La reforma del cementerio municipal ya abarca el 20% del recinto
El PSOE se hizo eco la pasada semana de las quejas trasladadas por familiares y usuarios acerca del “preocupante estado de conservación y mantenimiento del camposanto jerezano”, lo que le llevó a reclamar la redacción de un plan de actuación integral para reparar, mejorar y conservar las instalaciones del Cementerio Nuestra Señora de la Merced. Ese plan, de hecho, existe y ya se está ejecutando, según el delegado municipal de Servicios Públicos, Jaime Espinar, que ha lamentado que los socialistas “nos reclamen lo que a ellos les reclamaron y no hicieron”.
En este sentido, una de las principales reclamaciones trasladadas por el PSOE al Gobierno local, el mal estado que presentan las estructuras de los nichos en diferentes cuarteles, ya se está atendiendo. Según Espinar, el Ayuntamiento ya ha intervenido en un 20% de esos cuarteles y se va a seguir avanzando en función de las prioridades que se han marcado dentro del propio plan.
Intervenciones que se han hecho necesarias después de que el camposanto municipal haya cumplido 90 años desde que se proyectó, allá por mediados de los años 30 del pasado siglo, hasta el punto de que se acaba de renovar la cartelería original instalada desde su apertura.
“Ya hemos intervenido en la entrada del Cementerio, así como en el adecentamiento del vallado exterior e interior, y se ha procedido a la sustitución de 700 osarios”, enumera el delegado municipal, quien subraya que “está todo planificado y se está actuando en atención a lo que se encuentra en peor estado”.
Del mismo modo, el plan contempla una serie de mejoras de cara a la ampliación del camposanto, tanto en el levantamiento de nuevos cuarteles para ir incorporando nuevos nichos, como en la creación de nuevos espacios, entre los que se encuentra un bosque de recuerdos y un columbario familiar.
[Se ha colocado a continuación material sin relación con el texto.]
Lemma sum_widths_cjk pwcs i k :
  (forall j, (j < k)%nat -> mk_wcwidth (pwcs (i + j)%nat) <> -1) ->
  sum_widths mk_wcwidth pwcs i k <= sum_widths mk_wcwidth_cjk pwcs i k
  <= 2 * sum_widths mk_wcwidth pwcs i k.
Proof.
  revert i. induction k as [|k IH]; intros i Hall; simpl sum_widths; [lia |].
  assert (H0 : mk_wcwidth (pwcs i) <> -1).
  { specialize (Hall 0%nat ltac:(lia)). now rewrite Nat.add_0_r in Hall. }
  pose proof (proj2 (mk_wcwidth_cjk_pointwise (pwcs i)) H0).
  assert (sum_widths mk_wcwidth pwcs (S i) k
          <= sum_widths mk_wcwidth_cjk pwcs (S i) k
          <= 2 * sum_widths mk_wcwidth pwcs (S i) k).
  { apply IH. intros j Hj. specialize (Hall (S j) ltac:(lia)).
    now replace (S i + j)%nat with (i + S j)%nat by lia. }
  lia.
Qed.

Lemma wcswidth_cjk_plain (pwcs : buffer) (n : nat) :
  Z.of_nat n < 2 ^ 30 ->
  (mk_wcswidth_cjk pwcs n = -1 <-> mk_wcswidth pwcs n = -1) /\
  (mk_wcswidth pwcs n <> -1 ->
   mk_wcswidth pwcs n <= mk_wcswidth_cjk pwcs n <= 2 * mk_wcswidth pwcs n).
Proof.
  intros Hn. pose proof (below_2_30 n Hn) as Hmax.
  rewrite mk_wcswidth_eq, mk_wcswidth_cjk_eq.
  destruct (width_loop_cases mk_wcwidth mk_wcwidth_range2 pwcs 0 n 0
              (Z.le_refl 0) Hmax)
    as [[[j [Hj Hbad]] Hw] | [Hgood [Hw Hs]]].
  - assert (Hcjk : width_loop mk_wcwidth_cjk pwcs 0 n 0 = -1).
    { apply width_loop_fails. exists j. split; [exact Hj |].
      now apply mk_wcwidth_cjk_pointwise. }
    rewrite Hw, Hcjk. split; [tauto | congruence].
  - assert (Hgood' : forall j, (j < consumed pwcs 0 n)%nat ->
                       mk_wcwidth_cjk (pwcs (0 + j)%nat) <> -1).
    { intros j Hj Hc. apply mk_wcwidth_cjk_pointwise in Hc.
      exact (Hgood j Hj Hc). }
    pose proof (sum_widths_cjk pwcs 0 _ Hgood) as Hcmp.
    pose proof (sum_widths_bounds mk_wcwidth_cjk mk_wcwidth_cjk_range2
                  pwcs 0 _ Hgood') as Hb.
    pose proof (consumed_le pwcs 0 n) as Hle.
    rewrite (width_loop_sums mk_wcwidth_cjk mk_wcwidth_cjk_range2
               pwcs 0 n 0 Hgood') by (unfold INT_MAX in *; lia).
    rewrite Hw. split; [split; lia | lia].
Qed.

(** X13: for every limit [n] below [2^30] the two sequence functions fail
    together, and otherwise the legacy width lies between the plain width
    and twice the plain width: [mk_wcswidth_cjk pwcs n] is -1 if and only
    if [mk_wcswidth pwcs n] is -1, and when it is not,
    [mk_wcswidth pwcs n <= mk_wcswidth_cjk pwcs n <= 2 * mk_wcswidth pwcs n]. *)
Theorem wcswidth_cjk_against_plain (pwcs : buffer) (n : nat) :
  Z.of_nat n < 2 ^ 30 ->
  (mk_wcswidth_cjk pwcs n = -1 <-> mk_wcswidth pwcs n = -1) /\
  (mk_wcswidth pwcs n <> -1 ->
   mk_wcswidth pwcs n <= mk_wcswidth_cjk pwcs n <= 2 * mk_wcswidth pwcs n).
Proof. exact (wcswidth_cjk_plain pwcs n). Qed.

Lemma wcswidth_cjk_against_plain_witness :
  Z.of_nat 3 < 2 ^ 30 /\
  mk_wcswidth (cells [0x41; 0x00A7; 0x4E2D] (fun _ => 0)) 3 <> -1 /\
  mk_wcswidth (cells [0x41; 0x00A7; 0x4E2D] (fun _ => 0)) 3
  <= mk_wcswidth_cjk (cells [0x41; 0x00A7; 0x4E2D] (fun _ => 0)) 3
  <= 2 * mk_wcswidth (cells [0x41; 0x00A7; 0x4E2D] (fun _ => 0)) 3.
Proof.
  assert (Hn : Z.of_nat 3 < 2 ^ 30) by reflexivity.
  assert (H : mk_wcswidth (cells [0x41; 0x00A7; 0x4E2D] (fun _ => 0)) 3 <> -1)
    by (vm_compute; discriminate).
  split; [exact Hn | split; [exact H |]].
  exact (proj2 (wcswidth_cjk_against_plain _ 3%nat Hn) H).
Defined.

(** X14: for every limit [n] below [2^30] a sequence fails exactly when a
    control character is among the elements it traverses: with [k] the
    stop position and code points in the buffer, [mk_wcswidth pwcs n] is
    -1 if and only if some [pwcs j] with [j < k] is in [1 .. 0x1F] or in
    [0x7F .. 0x9F]; likewise for [mk_wcswidth_cjk]. *)
Theorem wcswidth_fails_iff_control (pwcs : buffer) (n k : nat) :
  Z.of_nat n < 2 ^ 30 ->
  stops_at pwcs n k ->
  (forall j, (j < k)%nat -> code_point (pwcs j)) ->
  (mk_wcswidth pwcs n = -1 <->
   exists j, (j < k)%nat /\
             (1 <= pwcs j <= 0x1F \/ 0x7F <= pwcs j <= 0x9F)) /\
  (mk_wcswidth_cjk pwcs n = -1 <->
   exists j, (j < k)%nat /\
             (1 <= pwcs j <= 0x1F \/ 0x7F <= pwcs j <= 0x9F)).
Proof.
  intros Hn Hk Hcp. apply stops_at_unique in Hk. subst k.
  pose proof (below_2_30 n Hn) as Hmax.
  assert (Hplain : mk_wcswidth pwcs n = -1 <->
    exists j, (j < consumed pwcs 0 n)%nat /\
              (1 <= pwcs j <= 0x1F \/ 0x7F <= pwcs j <= 0x9F)).
  { rewrite mk_wcswidth_eq.
    destruct (width_loop_cases mk_wcwidth mk_wcwidth_range2 pwcs 0 n 0
                (Z.le_refl 0) Hmax)
      as [[[j [Hj Hbad]] Hw] | [Hgood [Hw Hs]]].
    - split; [intros _ | intros _; exact Hw].
      exists j. split; [exact Hj |].
      change (0 + j)%nat with j in Hbad.
      exact (proj1 (mk_wcwidth_control (pwcs j) (proj1 (Hcp j Hj))) Hbad).
    - split; [lia |]. intros [j [Hj Hctl]]. exfalso.
      apply (Hgood j Hj). change (0 + j)%nat with j.
      exact (proj2 (mk_wcwidth_control (pwcs j) (proj1 (Hcp j Hj))) Hctl). }
  split; [exact Hplain |].
  rewrite <- Hplain. now apply wcswidth_cjk_plain.
Qed.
Frente a estas intervenciones, Espinar no ha perdido la ocasión de comparar esta situación con la que el Gobierno local dice haberse encontrado a mediados de 2023, “con los contenedores amarillos rotos apilados junto al cementerio o la reutilización de césped artificial de campos de fútbol municipales para intentar adecentar algunos espacios”, en lo que considera “una falta de respeto”, sobre todo porque en algunas zonas “no se habían preocupado ni de quitar los puntos de penalti de los trozos de césped reutilizados”.